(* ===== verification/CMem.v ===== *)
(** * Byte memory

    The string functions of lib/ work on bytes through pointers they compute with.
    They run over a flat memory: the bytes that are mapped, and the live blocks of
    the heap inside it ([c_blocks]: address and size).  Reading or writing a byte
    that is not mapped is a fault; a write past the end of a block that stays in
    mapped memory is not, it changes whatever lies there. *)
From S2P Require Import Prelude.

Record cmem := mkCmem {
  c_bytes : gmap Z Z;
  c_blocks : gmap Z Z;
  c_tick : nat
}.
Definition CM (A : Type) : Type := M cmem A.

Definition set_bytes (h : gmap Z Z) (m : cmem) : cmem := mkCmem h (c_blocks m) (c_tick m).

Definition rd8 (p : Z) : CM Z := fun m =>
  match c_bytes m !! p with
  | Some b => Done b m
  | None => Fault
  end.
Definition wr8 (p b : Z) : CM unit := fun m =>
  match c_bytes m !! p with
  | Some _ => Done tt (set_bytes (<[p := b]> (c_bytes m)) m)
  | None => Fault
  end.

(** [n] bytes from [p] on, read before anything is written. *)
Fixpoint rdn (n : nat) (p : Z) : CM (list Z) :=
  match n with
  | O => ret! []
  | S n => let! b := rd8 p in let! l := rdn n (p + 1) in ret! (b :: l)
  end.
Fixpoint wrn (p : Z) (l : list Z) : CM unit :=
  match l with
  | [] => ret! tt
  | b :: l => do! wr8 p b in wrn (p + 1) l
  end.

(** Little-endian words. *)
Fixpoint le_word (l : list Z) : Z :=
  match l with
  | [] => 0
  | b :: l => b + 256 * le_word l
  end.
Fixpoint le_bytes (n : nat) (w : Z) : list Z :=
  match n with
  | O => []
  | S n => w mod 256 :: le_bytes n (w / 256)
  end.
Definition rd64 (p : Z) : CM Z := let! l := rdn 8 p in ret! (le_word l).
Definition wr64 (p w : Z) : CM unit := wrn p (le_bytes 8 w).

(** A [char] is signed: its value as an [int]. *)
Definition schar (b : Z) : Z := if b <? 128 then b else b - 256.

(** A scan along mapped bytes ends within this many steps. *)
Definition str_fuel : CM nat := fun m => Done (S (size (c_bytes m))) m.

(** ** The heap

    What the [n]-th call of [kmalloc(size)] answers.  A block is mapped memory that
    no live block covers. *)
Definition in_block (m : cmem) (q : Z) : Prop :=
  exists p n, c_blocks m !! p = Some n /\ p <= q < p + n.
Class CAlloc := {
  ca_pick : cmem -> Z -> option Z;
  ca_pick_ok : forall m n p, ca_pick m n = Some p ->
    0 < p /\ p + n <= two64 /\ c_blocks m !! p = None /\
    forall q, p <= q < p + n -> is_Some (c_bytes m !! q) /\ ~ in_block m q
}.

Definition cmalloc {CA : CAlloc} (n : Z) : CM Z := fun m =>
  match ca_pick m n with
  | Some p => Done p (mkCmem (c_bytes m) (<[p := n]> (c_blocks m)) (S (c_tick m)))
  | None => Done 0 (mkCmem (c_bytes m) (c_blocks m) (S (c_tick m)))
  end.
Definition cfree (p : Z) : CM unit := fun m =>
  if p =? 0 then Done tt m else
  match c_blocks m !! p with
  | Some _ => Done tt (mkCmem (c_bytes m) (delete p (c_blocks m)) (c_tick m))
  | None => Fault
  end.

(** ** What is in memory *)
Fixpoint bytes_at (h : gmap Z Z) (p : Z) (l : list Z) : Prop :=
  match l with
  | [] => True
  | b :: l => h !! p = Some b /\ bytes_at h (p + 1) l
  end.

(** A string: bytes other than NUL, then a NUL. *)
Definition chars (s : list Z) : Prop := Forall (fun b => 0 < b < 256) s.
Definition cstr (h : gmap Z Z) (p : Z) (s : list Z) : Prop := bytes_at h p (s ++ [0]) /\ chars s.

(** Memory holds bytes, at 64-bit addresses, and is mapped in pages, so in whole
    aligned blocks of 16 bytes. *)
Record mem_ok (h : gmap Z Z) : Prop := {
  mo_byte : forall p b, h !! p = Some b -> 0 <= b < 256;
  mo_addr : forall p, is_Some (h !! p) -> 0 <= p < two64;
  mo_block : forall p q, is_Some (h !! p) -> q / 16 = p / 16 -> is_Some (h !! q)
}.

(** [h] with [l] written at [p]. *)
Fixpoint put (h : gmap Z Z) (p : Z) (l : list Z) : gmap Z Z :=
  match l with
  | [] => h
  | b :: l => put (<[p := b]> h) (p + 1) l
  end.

═══

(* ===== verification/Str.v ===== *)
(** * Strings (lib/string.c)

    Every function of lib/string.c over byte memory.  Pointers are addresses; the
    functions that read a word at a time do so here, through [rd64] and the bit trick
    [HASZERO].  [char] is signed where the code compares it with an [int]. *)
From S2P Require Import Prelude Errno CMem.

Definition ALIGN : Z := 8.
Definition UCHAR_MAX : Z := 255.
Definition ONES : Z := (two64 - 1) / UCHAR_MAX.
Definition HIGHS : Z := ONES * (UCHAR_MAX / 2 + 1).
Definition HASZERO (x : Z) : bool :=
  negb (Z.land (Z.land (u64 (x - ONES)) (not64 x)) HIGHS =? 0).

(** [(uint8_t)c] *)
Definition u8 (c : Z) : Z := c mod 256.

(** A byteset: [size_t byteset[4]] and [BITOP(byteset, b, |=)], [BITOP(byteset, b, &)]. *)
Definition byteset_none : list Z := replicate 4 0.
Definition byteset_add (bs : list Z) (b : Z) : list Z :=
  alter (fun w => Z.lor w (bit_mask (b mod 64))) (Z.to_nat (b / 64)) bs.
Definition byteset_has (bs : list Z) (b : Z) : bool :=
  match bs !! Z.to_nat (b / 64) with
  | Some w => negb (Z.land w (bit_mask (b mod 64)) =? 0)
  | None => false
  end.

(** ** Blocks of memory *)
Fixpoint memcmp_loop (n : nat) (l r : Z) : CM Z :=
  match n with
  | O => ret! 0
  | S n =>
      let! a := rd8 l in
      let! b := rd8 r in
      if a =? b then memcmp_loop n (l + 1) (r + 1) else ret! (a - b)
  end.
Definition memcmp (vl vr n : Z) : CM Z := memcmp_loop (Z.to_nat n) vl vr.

═══

Print exactly the lines above from the one with "Fixpoint bytes_at (h" to the one with "Definition cstr (h", including both.

Fixpoint bytes_at (h : gmap Z Z) (p : Z) (l : list Z) : Prop :=
  match l with
  | [] => True
  | b :: l => h !! p = Some b /\ bytes_at h (p + 1) l
  end.

(** A string: bytes other than NUL, then a NUL. *)
Definition chars (s : list Z) : Prop := Forall (fun b => 0 < b < 256) s.
Definition cstr (h : gmap Z Z) (p : Z) (s : list Z) : Prop := bytes_at h p (s ++ [0]) /\ chars s.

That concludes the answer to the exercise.